*Exercise objective*:
Transcribe word for word the lines below from the line with "replace envs' (pre" through the line with "simpl in Hn.", ends included.

[Collected data entries]
(** [export NAME=value] defines a variable that command lines then see: with
    a fresh valid name and room in the table it succeeds, and a line with one
    [$NAME] is expanded to the line with the value in its place. *)
Theorem shell_export_expand (envs : env) (name value pre post : list Z) :
  (0 < length name < 32)%nat → checkenvname name = length name → (length envs < NENVS)%nat → name ∉ map fst envs →
  (0 < length value < 96)%nat → last value ≠ Some 47 → 
  Forall (λ c, c ≠ 36) pre → Forall (λ c, c ≠ 36) post → match post with [] => True | c :: _ => name_rest c = false end →
  (length pre + length value + length post < 100)%nat →
  ∃ envs', export envs (name ++ [61] ++ value) = Some (envs', 0) ∧
    replace envs' (pre ++ [36] ++ name ++ post) = Some (pre ++ value ++ post, 1).
Proof.
  intros Hn Hc He Hfresh Hv Hlast Hpre Hpost Hstop Hlen. destruct (checkenvname_spec name ltac:(lia) Hc) as (c & r & -> & Hs & Hr).
  pose proof (name_start_rest c Hs) as Hcr. exists (envs ++ [(c :: r, value)]). split.
  - unfold export. rewrite bool_decide_eq_false_2; [|intros [= -> _]; by apply (name_rest_not _ 45 Hcr); [auto|]].
    rewrite (proj2 (Nat.eqb_neq _ _)) by lia.
    rewrite (span_while_app _ (c :: r) ([61] ++ value)); [|..|done].
    + cbn [app]. rewrite (proj2 (Nat.leb_gt _ _)), Hc, Nat.eqb_refl by lia. cbn [negb].
      rewrite (proj2 (Nat.leb_gt _ _)) by lia. destruct (last value) as [d|] eqn:El; [|apply last_None in El as ->; simpl in Hv; lia].
      rewrite (proj2 (Z.eqb_neq d 47)) by congruence. done.
    + constructor; [|eapply Forall_impl; [exact Hr|]]; [|intros d Hd]; apply negb_true_iff, Z.eqb_neq; (apply name_rest_not; [done|auto]).
  - unfold replace. assert ((S (length (pre ++ [36%Z] ++ (c :: r) ++ post)) = length pre + S (length (c :: r) + S (length post)))%nat) as ->
      by (rewrite !length_app; simpl; lia).
    rewrite replace_plain by done. cbn [app replace_loop]. rewrite Z.eqb_refl, Hs, (span_while_app _ r post) by done.
    simpl in Hn. rewrite (proj2 (Nat.leb_gt 32 _)) by lia.
    assert (filter (λ e : list Z * list Z, e.1 = c :: r) (envs ++ [(c :: r, value)]) = [(c :: r, value)]) as ->.
    { rewrite filter_app. assert (filter (λ e : list Z * list Z, e.1 = c :: r) envs = []) as ->.
      { clear -Hfresh. induction envs as [|e envs IH]; [done|]. rewrite filter_cons_False; [apply IH; intros H; apply Hfresh; by right|].
        intros E. apply Hfresh. cbn [map]. rewrite E. by left. }
      cbn [app]. by rewrite filter_cons_True. }
    cbn [map concat snd]. rewrite app_nil_r.
    replace (length (c :: r) + S (length post))%nat with (length post + S (length (c :: r)))%nat by lia.
    rewrite <- (app_nil_r post) at 2. rewrite replace_plain by done. cbn [length replace_loop app].
    rewrite (proj2 (Nat.leb_gt 100 _)) by (rewrite !length_app; lia). by rewrite <- app_assoc.
Qed.

(** ** Examples *)
(** Redefining a variable appends: [$A] gives both values. *)
Example variable_redefinition_appends :
  match export [] (chars "A=x") with
  | Some (e, 0) => match export e (chars "A=y") with Some (e, 0) => replace e (chars "$A") | _ => None end
  | _ => None
  end = Some (chars "xy", 1).
Proof. vm_compute. reflexivity. Qed.
(** A line with a syntax error ends the shell. *)
Example syntax_error_exits : shell_line (chars "echo >" ++ [10]) = Exit "missing file for redirection".
Proof. vm_compute. reflexivity. Qed.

*Response below*:
    replace envs' (pre ++ [36] ++ name ++ post) = Some (pre ++ value ++ post, 1).
Proof.
  intros Hn Hc He Hfresh Hv Hlast Hpre Hpost Hstop Hlen. destruct (checkenvname_spec name ltac:(lia) Hc) as (c & r & -> & Hs & Hr).
  pose proof (name_start_rest c Hs) as Hcr. exists (envs ++ [(c :: r, value)]). split.
  - unfold export. rewrite bool_decide_eq_false_2; [|intros [= -> _]; by apply (name_rest_not _ 45 Hcr); [auto|]].
    rewrite (proj2 (Nat.eqb_neq _ _)) by lia.
    rewrite (span_while_app _ (c :: r) ([61] ++ value)); [|..|done].
    + cbn [app]. rewrite (proj2 (Nat.leb_gt _ _)), Hc, Nat.eqb_refl by lia. cbn [negb].
      rewrite (proj2 (Nat.leb_gt _ _)) by lia. destruct (last value) as [d|] eqn:El; [|apply last_None in El as ->; simpl in Hv; lia].
      rewrite (proj2 (Z.eqb_neq d 47)) by congruence. done.
    + constructor; [|eapply Forall_impl; [exact Hr|]]; [|intros d Hd]; apply negb_true_iff, Z.eqb_neq; (apply name_rest_not; [done|auto]).
  - unfold replace. assert ((S (length (pre ++ [36%Z] ++ (c :: r) ++ post)) = length pre + S (length (c :: r) + S (length post)))%nat) as ->
      by (rewrite !length_app; simpl; lia).
    rewrite replace_plain by done. cbn [app replace_loop]. rewrite Z.eqb_refl, Hs, (span_while_app _ r post) by done.
    simpl in Hn. rewrite (proj2 (Nat.leb_gt 32 _)) by lia.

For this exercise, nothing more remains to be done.